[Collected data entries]
--------------------
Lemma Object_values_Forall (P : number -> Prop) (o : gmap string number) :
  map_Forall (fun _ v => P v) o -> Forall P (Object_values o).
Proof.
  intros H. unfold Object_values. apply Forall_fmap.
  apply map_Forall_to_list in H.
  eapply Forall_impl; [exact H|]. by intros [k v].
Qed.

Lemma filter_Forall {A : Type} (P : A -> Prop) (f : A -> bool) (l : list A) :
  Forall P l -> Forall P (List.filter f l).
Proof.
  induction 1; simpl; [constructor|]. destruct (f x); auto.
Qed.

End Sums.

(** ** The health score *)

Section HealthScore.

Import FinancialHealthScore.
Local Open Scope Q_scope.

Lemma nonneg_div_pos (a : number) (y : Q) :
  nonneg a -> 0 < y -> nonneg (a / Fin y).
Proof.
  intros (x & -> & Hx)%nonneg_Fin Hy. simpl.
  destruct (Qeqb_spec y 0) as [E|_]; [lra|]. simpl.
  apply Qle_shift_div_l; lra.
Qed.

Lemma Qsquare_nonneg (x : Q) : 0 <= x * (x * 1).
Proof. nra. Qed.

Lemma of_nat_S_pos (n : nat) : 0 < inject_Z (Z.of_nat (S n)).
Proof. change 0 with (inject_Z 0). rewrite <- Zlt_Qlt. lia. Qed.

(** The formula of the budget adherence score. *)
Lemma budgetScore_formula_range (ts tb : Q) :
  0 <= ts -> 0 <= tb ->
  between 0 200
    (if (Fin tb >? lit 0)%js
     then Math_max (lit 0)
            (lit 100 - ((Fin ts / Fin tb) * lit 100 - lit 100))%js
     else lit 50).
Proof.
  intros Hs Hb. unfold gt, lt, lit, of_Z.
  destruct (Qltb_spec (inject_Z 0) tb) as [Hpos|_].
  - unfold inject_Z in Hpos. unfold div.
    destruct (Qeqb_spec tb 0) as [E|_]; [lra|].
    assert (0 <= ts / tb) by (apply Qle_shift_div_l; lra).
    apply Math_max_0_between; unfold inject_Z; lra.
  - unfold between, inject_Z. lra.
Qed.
--------------------
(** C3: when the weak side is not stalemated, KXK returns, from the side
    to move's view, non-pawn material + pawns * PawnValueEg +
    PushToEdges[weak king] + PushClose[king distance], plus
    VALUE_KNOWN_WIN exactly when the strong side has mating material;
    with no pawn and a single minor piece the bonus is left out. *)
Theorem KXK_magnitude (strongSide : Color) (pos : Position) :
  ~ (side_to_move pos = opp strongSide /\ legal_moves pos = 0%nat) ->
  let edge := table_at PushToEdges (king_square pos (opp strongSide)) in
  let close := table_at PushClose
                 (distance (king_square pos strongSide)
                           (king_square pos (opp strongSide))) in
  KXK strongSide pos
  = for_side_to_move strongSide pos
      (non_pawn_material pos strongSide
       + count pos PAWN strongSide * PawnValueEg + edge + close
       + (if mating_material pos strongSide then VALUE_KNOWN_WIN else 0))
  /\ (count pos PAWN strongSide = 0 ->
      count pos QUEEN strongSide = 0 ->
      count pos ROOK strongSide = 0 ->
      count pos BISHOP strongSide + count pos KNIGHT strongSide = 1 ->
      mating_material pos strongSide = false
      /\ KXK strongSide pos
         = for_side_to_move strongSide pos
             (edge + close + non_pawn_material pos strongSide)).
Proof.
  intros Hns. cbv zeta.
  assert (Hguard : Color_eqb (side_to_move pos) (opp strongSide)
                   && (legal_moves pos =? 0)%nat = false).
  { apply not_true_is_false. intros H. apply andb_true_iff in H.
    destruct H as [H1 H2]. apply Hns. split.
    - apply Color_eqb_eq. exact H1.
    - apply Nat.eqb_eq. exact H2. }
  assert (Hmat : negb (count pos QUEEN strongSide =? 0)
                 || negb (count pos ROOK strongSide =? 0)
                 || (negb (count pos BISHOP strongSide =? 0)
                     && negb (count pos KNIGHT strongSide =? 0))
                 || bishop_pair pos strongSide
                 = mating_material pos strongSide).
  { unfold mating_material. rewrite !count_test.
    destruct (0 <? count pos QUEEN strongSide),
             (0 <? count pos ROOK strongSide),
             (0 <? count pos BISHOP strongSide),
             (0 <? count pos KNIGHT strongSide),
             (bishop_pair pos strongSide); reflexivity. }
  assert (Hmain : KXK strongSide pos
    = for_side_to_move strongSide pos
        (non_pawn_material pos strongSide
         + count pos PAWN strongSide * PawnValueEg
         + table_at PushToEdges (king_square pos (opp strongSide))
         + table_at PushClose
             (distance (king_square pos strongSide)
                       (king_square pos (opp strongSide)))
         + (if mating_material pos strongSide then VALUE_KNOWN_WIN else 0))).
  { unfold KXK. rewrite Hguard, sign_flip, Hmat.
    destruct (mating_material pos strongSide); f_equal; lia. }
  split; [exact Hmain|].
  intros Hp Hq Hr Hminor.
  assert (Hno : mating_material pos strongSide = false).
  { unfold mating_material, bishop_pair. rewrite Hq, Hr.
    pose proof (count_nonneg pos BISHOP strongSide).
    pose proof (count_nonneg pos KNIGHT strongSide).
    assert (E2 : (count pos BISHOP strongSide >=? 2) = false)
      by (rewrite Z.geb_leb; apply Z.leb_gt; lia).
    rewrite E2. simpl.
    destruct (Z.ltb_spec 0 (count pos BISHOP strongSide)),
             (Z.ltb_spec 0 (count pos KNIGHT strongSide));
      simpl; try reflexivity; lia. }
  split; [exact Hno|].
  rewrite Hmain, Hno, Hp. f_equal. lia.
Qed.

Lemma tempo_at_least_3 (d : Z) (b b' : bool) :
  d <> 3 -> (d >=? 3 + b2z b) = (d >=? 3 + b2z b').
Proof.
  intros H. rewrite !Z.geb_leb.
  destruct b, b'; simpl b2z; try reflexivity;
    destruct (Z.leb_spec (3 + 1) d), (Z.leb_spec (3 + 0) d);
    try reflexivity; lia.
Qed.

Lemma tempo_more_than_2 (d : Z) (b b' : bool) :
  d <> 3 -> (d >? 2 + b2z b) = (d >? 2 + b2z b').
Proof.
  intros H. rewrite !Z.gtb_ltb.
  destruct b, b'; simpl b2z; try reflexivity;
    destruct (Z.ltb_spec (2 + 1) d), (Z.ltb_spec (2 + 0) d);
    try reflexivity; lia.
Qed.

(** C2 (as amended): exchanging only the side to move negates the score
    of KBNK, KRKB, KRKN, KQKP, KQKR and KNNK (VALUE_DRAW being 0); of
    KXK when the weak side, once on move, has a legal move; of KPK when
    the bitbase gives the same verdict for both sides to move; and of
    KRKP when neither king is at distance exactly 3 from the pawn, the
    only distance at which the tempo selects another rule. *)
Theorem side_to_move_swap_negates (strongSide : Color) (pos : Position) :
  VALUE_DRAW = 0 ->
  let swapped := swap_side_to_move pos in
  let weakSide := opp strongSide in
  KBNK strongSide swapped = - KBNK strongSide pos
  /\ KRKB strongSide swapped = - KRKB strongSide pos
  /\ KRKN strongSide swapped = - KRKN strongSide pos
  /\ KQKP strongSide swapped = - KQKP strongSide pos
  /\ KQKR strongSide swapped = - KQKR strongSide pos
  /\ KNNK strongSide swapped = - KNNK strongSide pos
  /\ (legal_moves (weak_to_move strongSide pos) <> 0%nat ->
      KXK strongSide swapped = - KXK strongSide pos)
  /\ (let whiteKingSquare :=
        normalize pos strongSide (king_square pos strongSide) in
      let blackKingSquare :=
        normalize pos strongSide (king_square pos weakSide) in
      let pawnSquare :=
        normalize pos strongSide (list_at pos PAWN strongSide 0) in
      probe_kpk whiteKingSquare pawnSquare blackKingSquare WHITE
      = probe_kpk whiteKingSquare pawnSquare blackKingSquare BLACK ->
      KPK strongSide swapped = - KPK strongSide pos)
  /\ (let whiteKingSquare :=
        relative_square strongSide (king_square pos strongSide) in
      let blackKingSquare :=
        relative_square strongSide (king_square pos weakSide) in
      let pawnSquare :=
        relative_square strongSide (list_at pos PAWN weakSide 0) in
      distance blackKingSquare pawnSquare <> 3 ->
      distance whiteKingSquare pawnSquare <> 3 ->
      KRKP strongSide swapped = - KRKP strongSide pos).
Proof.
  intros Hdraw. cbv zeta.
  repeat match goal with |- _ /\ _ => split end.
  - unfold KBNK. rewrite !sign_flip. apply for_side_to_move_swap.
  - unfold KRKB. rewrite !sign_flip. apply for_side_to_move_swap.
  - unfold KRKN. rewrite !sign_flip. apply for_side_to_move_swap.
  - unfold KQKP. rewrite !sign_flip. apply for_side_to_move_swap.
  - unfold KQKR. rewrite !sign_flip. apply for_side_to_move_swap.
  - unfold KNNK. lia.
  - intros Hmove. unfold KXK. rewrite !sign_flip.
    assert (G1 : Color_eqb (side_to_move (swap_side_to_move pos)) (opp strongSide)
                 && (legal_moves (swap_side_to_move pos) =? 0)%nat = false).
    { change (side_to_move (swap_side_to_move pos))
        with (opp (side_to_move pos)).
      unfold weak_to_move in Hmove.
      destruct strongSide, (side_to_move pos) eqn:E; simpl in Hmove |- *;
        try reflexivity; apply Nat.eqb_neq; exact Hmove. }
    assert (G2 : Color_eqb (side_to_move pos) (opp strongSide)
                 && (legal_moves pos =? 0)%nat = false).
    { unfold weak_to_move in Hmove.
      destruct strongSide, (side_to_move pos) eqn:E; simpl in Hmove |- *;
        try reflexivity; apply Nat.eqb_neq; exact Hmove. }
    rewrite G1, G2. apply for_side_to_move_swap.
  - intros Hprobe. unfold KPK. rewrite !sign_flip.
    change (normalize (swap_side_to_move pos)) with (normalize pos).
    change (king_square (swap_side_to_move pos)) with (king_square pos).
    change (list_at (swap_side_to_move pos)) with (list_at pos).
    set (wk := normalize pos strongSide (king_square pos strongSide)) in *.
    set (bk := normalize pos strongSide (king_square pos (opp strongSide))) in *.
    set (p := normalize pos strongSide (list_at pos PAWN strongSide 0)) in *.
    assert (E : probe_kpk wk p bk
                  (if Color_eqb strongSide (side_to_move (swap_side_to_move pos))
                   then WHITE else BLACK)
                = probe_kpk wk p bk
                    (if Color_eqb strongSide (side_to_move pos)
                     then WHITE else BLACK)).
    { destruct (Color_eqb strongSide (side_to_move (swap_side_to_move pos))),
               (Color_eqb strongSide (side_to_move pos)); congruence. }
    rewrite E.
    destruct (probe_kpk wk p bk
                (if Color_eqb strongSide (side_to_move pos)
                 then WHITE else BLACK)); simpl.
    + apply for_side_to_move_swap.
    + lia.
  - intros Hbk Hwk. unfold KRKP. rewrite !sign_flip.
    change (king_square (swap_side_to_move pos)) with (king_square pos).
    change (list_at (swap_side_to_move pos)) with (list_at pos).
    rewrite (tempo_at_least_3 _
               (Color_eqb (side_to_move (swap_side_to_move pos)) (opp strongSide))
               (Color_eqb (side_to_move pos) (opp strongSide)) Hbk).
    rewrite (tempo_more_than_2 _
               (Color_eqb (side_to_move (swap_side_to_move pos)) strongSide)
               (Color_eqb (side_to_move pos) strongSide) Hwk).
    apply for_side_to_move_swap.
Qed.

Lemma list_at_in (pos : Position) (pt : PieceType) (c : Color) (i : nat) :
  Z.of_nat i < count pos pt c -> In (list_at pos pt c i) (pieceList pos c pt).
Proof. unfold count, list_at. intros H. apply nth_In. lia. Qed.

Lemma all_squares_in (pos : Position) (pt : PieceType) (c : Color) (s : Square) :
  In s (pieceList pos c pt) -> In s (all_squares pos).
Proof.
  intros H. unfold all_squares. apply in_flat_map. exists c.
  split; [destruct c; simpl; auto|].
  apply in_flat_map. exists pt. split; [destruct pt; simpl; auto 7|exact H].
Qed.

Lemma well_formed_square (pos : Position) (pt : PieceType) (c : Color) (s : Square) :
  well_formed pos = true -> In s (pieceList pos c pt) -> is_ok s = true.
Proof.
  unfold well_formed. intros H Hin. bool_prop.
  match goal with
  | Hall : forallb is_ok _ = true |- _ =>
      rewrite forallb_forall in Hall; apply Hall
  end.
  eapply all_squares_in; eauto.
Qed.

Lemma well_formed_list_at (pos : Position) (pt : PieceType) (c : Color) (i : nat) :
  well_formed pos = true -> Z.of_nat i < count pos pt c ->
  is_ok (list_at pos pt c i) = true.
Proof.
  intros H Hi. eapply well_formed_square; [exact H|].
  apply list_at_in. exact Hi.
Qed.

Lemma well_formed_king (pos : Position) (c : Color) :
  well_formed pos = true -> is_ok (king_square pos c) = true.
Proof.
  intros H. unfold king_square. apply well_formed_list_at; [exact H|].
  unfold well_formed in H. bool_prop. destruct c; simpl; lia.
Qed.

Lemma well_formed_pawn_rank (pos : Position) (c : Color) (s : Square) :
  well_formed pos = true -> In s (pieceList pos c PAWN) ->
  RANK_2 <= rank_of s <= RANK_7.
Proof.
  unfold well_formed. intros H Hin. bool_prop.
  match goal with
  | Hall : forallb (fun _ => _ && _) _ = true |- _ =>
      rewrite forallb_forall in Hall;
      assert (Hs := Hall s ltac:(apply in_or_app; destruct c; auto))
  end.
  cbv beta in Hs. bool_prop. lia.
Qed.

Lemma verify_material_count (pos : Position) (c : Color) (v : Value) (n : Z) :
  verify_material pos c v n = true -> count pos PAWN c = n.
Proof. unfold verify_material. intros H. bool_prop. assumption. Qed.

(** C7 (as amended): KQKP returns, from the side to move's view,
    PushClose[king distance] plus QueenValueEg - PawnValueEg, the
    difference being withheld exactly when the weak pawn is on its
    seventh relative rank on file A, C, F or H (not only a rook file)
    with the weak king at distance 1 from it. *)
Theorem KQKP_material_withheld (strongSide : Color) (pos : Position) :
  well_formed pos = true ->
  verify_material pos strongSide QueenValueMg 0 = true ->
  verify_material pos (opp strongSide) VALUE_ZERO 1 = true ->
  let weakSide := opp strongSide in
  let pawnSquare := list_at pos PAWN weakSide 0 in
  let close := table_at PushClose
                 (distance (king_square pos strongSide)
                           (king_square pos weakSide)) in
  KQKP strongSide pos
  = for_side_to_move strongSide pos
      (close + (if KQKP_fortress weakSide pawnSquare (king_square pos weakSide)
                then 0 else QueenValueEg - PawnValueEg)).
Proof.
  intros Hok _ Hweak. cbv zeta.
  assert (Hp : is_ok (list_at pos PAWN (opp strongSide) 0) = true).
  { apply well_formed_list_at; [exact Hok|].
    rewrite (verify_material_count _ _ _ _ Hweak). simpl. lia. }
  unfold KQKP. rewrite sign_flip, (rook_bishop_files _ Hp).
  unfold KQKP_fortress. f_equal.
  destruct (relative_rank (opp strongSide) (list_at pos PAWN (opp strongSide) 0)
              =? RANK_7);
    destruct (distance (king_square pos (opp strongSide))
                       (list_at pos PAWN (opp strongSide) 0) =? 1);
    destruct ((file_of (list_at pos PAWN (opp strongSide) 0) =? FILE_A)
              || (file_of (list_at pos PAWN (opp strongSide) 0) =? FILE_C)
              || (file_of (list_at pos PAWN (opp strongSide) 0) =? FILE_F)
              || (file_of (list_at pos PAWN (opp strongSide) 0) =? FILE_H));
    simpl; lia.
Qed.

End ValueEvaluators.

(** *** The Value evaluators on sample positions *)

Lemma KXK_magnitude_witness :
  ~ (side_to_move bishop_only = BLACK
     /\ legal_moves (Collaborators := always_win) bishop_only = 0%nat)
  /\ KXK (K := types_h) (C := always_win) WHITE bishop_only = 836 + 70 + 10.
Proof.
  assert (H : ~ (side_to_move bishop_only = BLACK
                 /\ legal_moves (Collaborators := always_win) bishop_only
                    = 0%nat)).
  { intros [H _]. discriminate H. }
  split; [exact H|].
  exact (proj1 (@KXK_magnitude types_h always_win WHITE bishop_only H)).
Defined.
--------------------
INSTRUCTIONS TO FOLLOW -
The lines above from the one with "(** The formula" through the one with "intros Hs Hb. unfold gt, lt, lit, of_Z." are to be duplicated exactly, ends included, with nothing added.

ANSWER FOR THIS EXERCISE -
(** The formula of the budget adherence score. *)
Lemma budgetScore_formula_range (ts tb : Q) :
  0 <= ts -> 0 <= tb ->
  between 0 200
    (if (Fin tb >? lit 0)%js
     then Math_max (lit 0)
            (lit 100 - ((Fin ts / Fin tb) * lit 100 - lit 100))%js
     else lit 50).
Proof.
  intros Hs Hb. unfold gt, lt, lit, of_Z.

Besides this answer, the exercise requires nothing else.